• [What the task requires] Below are some records. Reproduce them exactly from their first line through the line with "FlatMemoryBus.clear [].", inclusive.

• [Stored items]
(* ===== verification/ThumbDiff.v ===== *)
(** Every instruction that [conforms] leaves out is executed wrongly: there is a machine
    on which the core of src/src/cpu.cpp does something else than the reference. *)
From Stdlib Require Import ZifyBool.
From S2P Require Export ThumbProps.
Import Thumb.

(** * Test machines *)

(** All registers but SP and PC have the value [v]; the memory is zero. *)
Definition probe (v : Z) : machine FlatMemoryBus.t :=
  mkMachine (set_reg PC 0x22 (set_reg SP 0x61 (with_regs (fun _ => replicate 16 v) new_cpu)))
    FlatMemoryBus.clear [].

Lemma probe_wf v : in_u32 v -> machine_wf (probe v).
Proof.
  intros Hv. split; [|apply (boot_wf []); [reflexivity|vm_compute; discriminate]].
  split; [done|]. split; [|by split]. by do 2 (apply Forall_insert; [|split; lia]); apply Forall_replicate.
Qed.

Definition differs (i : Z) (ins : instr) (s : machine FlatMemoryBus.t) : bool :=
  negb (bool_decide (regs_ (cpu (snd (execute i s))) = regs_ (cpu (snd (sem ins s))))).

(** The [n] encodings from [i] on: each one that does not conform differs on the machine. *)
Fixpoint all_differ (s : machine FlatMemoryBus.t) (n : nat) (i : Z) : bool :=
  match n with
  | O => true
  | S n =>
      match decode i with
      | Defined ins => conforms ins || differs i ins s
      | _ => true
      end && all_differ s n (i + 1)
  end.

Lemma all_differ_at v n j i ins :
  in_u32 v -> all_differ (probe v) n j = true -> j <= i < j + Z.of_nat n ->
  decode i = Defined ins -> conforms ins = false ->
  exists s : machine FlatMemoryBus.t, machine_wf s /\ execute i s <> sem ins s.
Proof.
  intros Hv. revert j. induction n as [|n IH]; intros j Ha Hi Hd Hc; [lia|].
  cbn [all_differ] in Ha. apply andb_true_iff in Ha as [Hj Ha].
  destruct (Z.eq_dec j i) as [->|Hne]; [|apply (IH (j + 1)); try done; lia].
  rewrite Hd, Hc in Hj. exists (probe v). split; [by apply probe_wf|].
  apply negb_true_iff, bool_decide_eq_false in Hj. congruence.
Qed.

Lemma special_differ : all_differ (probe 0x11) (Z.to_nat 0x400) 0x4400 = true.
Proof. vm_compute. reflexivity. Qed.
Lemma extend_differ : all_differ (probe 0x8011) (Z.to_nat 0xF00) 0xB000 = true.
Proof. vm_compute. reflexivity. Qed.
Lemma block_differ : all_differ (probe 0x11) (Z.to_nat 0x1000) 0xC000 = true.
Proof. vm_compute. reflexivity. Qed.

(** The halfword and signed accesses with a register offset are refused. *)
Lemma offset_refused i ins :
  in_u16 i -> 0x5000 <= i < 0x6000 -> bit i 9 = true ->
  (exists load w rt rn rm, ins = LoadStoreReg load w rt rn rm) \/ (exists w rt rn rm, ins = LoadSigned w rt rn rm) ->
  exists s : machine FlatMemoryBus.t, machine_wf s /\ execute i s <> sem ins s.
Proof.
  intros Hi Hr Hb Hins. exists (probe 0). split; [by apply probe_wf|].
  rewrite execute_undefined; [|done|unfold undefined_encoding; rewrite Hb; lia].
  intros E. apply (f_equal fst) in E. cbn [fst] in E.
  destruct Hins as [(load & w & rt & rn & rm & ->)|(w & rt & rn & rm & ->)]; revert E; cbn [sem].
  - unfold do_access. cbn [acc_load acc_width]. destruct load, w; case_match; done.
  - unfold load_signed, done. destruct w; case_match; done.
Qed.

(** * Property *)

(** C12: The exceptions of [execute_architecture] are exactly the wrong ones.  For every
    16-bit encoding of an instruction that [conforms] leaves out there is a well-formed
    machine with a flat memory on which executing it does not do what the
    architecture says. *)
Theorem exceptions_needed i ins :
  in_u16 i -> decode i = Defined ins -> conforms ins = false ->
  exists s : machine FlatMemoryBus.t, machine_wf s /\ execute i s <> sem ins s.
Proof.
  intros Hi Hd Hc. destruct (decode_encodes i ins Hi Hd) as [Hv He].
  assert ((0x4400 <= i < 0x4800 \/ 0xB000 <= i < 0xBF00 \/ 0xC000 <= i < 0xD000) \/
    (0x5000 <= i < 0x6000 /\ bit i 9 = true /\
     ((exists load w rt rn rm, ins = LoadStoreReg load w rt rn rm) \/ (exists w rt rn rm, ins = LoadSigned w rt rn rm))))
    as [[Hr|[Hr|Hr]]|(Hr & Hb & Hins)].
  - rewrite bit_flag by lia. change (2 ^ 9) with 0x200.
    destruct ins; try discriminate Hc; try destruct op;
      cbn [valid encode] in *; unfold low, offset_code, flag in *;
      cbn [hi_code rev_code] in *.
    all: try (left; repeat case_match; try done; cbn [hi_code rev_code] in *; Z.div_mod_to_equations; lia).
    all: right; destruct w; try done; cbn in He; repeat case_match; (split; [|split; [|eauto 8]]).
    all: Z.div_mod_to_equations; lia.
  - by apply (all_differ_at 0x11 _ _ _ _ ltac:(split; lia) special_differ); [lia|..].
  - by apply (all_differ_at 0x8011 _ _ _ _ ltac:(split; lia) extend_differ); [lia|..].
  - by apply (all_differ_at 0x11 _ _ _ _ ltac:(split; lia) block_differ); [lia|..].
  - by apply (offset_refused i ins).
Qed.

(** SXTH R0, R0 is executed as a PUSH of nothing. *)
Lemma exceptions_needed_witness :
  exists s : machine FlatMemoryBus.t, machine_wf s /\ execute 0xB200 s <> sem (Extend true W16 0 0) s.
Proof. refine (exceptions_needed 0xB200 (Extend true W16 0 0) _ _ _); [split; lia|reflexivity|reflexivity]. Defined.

• [Answer to the exercise]
(* ===== verification/ThumbDiff.v ===== *)
(** Every instruction that [conforms] leaves out is executed wrongly: there is a machine
    on which the core of src/src/cpu.cpp does something else than the reference. *)
From Stdlib Require Import ZifyBool.
From S2P Require Export ThumbProps.
Import Thumb.

(** * Test machines *)

(** All registers but SP and PC have the value [v]; the memory is zero. *)
Definition probe (v : Z) : machine FlatMemoryBus.t :=
  mkMachine (set_reg PC 0x22 (set_reg SP 0x61 (with_regs (fun _ => replicate 16 v) new_cpu)))
    FlatMemoryBus.clear [].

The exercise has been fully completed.